Instead, they have bunkered down in their cellar to wait things out. One cousin has been conscripted into the Ukrainian military, Ps Bill told Salt&Light.
Naty wrote in her Facebook post: “My relatives in Odessa saw and felt the first bombing and shooting on the first night from their window.”
On Day 3 of the invasion (February 26), Naty posted on Facebook an update from her family in Ukraine: “Russian tanks are already around Izmayil Region, 15 minutes from Moldovan border, one hour from my father’s church.
“Some of my mom’s family from Odessa live right next to the airport. They saw directly at 2am how the attack started. They saw and felt the bombing. They prayed and put the kids to bed.”
Her family in Ukraine no longer has access to pharmacies or food supplies. Some cannot leave their homes because the roads have been blocked.
“The locals are baking bread for the village. They went to church as usual. They prayed, sang, cried with one another … and said their goodbyes just in case.”
Added Naty in her post: “One of my relatives, a young mom with kids was turned down at the border … she didn’t have the right kind of passport to cross.
“We are not sure these are not Russians who stop Ukrainians from leaving.”
“Pray for the people left behind to persevere in their faith.”
Speaking to Salt&Light Naty said: “There is a lot of misinformation. The soldiers think they are rescuing the Ukrainians and that they would be welcomed.
“Some soldiers are Russian criminals let loose. They dress in Ukrainian uniforms and pretend to be Ukrainian but because of the language, Ukrainians speak Russian and also Ukrainian, they know these are not Ukrainians.
“Eyes on the ground, the criminals have gone crazy. My family saw them shoot civilians.”
That is why the volunteer drivers who travel into Ukraine with supplies are risking their lives. So far, the Tullys have managed to send in €7,000 (US$7, 780) worth of aid – medicine, winter wear, blankets – across the border.
Naty is not the only one with loved ones in Ukraine. Many of the members of her church have relatives there, too.
“Pray for the people left behind to persevere in their faith,” wrote Naty.
Light in the dark
In the midst of these dark days with more looming ahead, the Tullys have seen good come out of it.
“Believers have called from all over the world.”
When they reached out to their contacts for help, several responded.
Said Ps Bill: “To say the response has been overwhelming would be understating it. People from across the globe sent resources. Some volunteered to come. We saw the Body of Christ at work.”
Added Naty: “People we have not talked to for over 20 years gave us their connections and resources.
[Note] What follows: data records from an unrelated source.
(** The callback of [cacheNames.map] in the activate handler: it answers
    [undefined] ([None]) for a current cache and the promise of
    [caches.delete] for any other. *)
Definition delete_if_old (cacheName : string) : Task (option bool) :=
  if decide (cacheName ≠ CACHE_NAME cfg ∧ cacheName ≠ STATIC_CACHE cfg)
  then console_log ["[SW] Deleting old cache:"; cacheName];;
       (caches_delete cacheName ≫= λ b, resolve (Some b))
  else resolve None.

(** The promise the activate handler passes to [event.waitUntil]. *)
Definition on_activate : Task () :=
  console_log ["[SW] Activating service worker"];;
  (caches_keys ≫= λ cacheNames,
     promise_all (delete_if_old <$> cacheNames))
  ≫= λ _,
     console_log ["[SW] Service worker activated"];;
     clients_claim.

(** The promise the fetch handler passes to [event.respondWith]. *)
Definition respond (req : Request) : Task (option Response) :=
  caches_match (url req) ≫= λ cachedResponse,
    match cachedResponse with
    | Some _ =>
        console_log ["[SW] Serving from cache:"; url req];;
        resolve cachedResponse
    | None =>
        console_log ["[SW] Fetching from network:"; url req];;
        catch
          (fetch req ≫= λ response,
             match response with
             | None => resolve response
             | Some r =>
                 if decide (status r ≠ 200%Z ∨ type r ≠ "basic")
                 then resolve response
                 else
                   let responseToCache := r in
                   detach (caches_open (CACHE_NAME cfg) ≫= λ cache,
                             detach (cache_put cache (url req) responseToCache));;
                   resolve response
             end)
          (λ error,
             console_log ["[SW] Network fetch failed:"; error_text error];;
             if decide (mode req = "navigate")
             then caches_match "/"
             else throw error)
    end.

(** What the fetch handler does with the event: it returns without
    answering, or answers with a promise. *)
Inductive Interception :=
  | PassThrough
  | RespondWith (p : Settled (option Response)).

Definition on_fetch (req : Request) (w : World) : Interception * World :=
  if decide (method req ≠ "GET") then (PassThrough, w)
  else if String.prefix "chrome-extension://" (url req) then (PassThrough, w)
  else let '(p, w') := respond req w in (RespondWith p, w').

(** What the page gets for a request: the handler's answer, or the
    host's own network fetch when the handler did not answer. *)
Definition dispatch_fetch (req : Request) : Task (option Response) :=
  λ w, match on_fetch req w with
       | (PassThrough, w') => fetch req w'
       | (RespondWith p, w') => (p, w')
       end.

End handlers.

(** The worker's lifecycle states; the host moves an installing worker on
    according to how the promise given to [waitUntil] settled. *)
Inductive WorkerState :=
  | Installing
  | Installed
  | Activating
  | Activated
  | Redundant.

Definition after_install (p : Settled ()) : WorkerState :=
  match p with
  | Fulfilled _ => Installed
  | Rejected _ => Redundant
  end.

(** The requests the fetch handler answers itself. *)
Definition intercepted (req : Request) : Prop :=
  method req = "GET" ∧ String.prefix "chrome-extension://" (url req) = false.

#[export] Instance intercepted_dec req : Decision (intercepted req).
Proof. unfold intercepted. apply _. Defined.

(** [es] is what a run from [w] to [w'] added to the log. *)
Definition emitted (w w' : World) (es : list Event) : Prop :=
  events w' = events w ++ es.

Definition is_fetch (e : Event) : Prop :=
  match e with NetFetch _ => True | _ => False end.

Definition is_put (e : Event) : Prop :=
  match e with CachePut _ _ _ => True | _ => False end.

(** What makes a network response one the handler stores. *)
Definition storable (req : Request) (resp : option Response) : Prop :=
  method req = "GET" ∧
  match resp with
  | Some r => status r = 200%Z ∧ type r = "basic"
  | None => False
  end.

#[export] Instance storable_dec req resp : Decision (storable req resp).
Proof. unfold storable. destruct resp; apply _. Defined.

(** The world once the handler has missed in the store and asked the
    network. *)
Definition asked_network (req : Request) (w : World) : World :=
  record (NetFetch req)
    (record (ConsoleLog ["[SW] Fetching from network:"; url req]) w).

(** The world once the network failure has been logged. *)
Definition logged_failure (req : Request) (e : JsError) (w : World) : World :=
  record (ConsoleLog ["[SW] Network fetch failed:"; error_text e])
    (asked_network req w).

(** The unawaited write of the response into the dynamic cache. *)
Definition write_through (cfg : Config) (h : Host)
    (req : Request) (r : Response) (w : World) : World :=
  (detach (caches_open h (CACHE_NAME cfg) ≫= λ cache,
             detach (cache_put h cache (url req) r)) w).2.

(** A cache name the activate handler keeps. *)
Definition current (cfg : Config) (n : string) : Prop :=
  n = CACHE_NAME cfg ∨ n = STATIC_CACHE cfg.

(** A cache name the activate handler asks the store to delete. *)
Definition old (cfg : Config) (n : string) : Prop :=
  n ≠ CACHE_NAME cfg ∧ n ≠ STATIC_CACHE cfg.

(** An old cache whose delete the store carries out. *)
Definition removable (cfg : Config) (h : Host) (n : string) : Prop :=
  old cfg n ∧ delete_fault h n = None.

(** ** Sample hosts, worlds and requests *)

Definition shell : Response :=
  {| status := 200; type := "basic"; body := "<html>pre prd</html>" |}.

Definition offline_error : JsError := TypeError "Failed to fetch".
Definition quota_error : JsError := DOMException "QuotaExceededError".

Definition host_online : Host := {|
  net := λ _, Fulfilled (Some shell);
  match_fault := λ _, None;
  open_fault := λ _, None;
  put_fault := λ _ _, None;
  delete_fault := λ _, None;
  keys_fault := None
|}.

Definition host_offline : Host := {|
  net := λ _, Rejected offline_error;
  match_fault := λ _, None;
  open_fault := λ _, None;
  put_fault := λ _ _, None;
  delete_fault := λ _, None;
  keys_fault := None
|}.

Definition host_read_fault : Host := {|
  net := λ _, Fulfilled (Some shell);
  match_fault := λ _, Some quota_error;
  open_fault := λ _, None;
  put_fault := λ _ _, None;
  delete_fault := λ _, None;
  keys_fault := None
|}.

Definition host_delete_fault : Host := {|
  net := λ _, Fulfilled (Some shell);
  match_fault := λ _, None;
  open_fault := λ _, None;
  put_fault := λ _ _, None;
  delete_fault := λ n, if decide (n = "pre-prd-v0") then Some quota_error else None;
  keys_fault := None
|}.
Believers have called from all over the world.”
The Tullys are now coordinating all these efforts.
“We are right now agents, call centre, suddenly we got a whole new set of jobs,” said Naty.
“Although it looks bad for us, God is in control.”
“We can’t take care of the whole of Ukraine but whatever God brings our way, we will try to meet their needs.”
They are also partnering churches in Romania and a Christian relief organisation, and working with the local police.
“God has used the war to bring Christians from all over the world and united believers like never before. Just a week ago, Christians were divided by Covid. This war brought us together.
“With God, a lot of things are possible even in a tragedy like this. Although it looks bad for us, God is in control.”
On a deeper level, Naty said that helping the refugees has reminded her that all believers are refugees in this world.
“We got so cosy with our jobs, our families. We think this transit, this world, is our destination, that the border we are in is where we should be.
“We want to bring comfort to those discouraged, hope to those who are hopeless.”
“We need to just pack the basic things and refocus on our final destination, just like the refugees focus on their destination.”
Ps Bill also sees opportunities to share the Gospel because some of the refugees are not believers.
“We want to bring comfort to those discouraged, hope to those who are hopeless. We want to be the hands and feet of Christ.
“We want to share the Gospel and allow people to hear that Christ loves them and wants a relationship with them.”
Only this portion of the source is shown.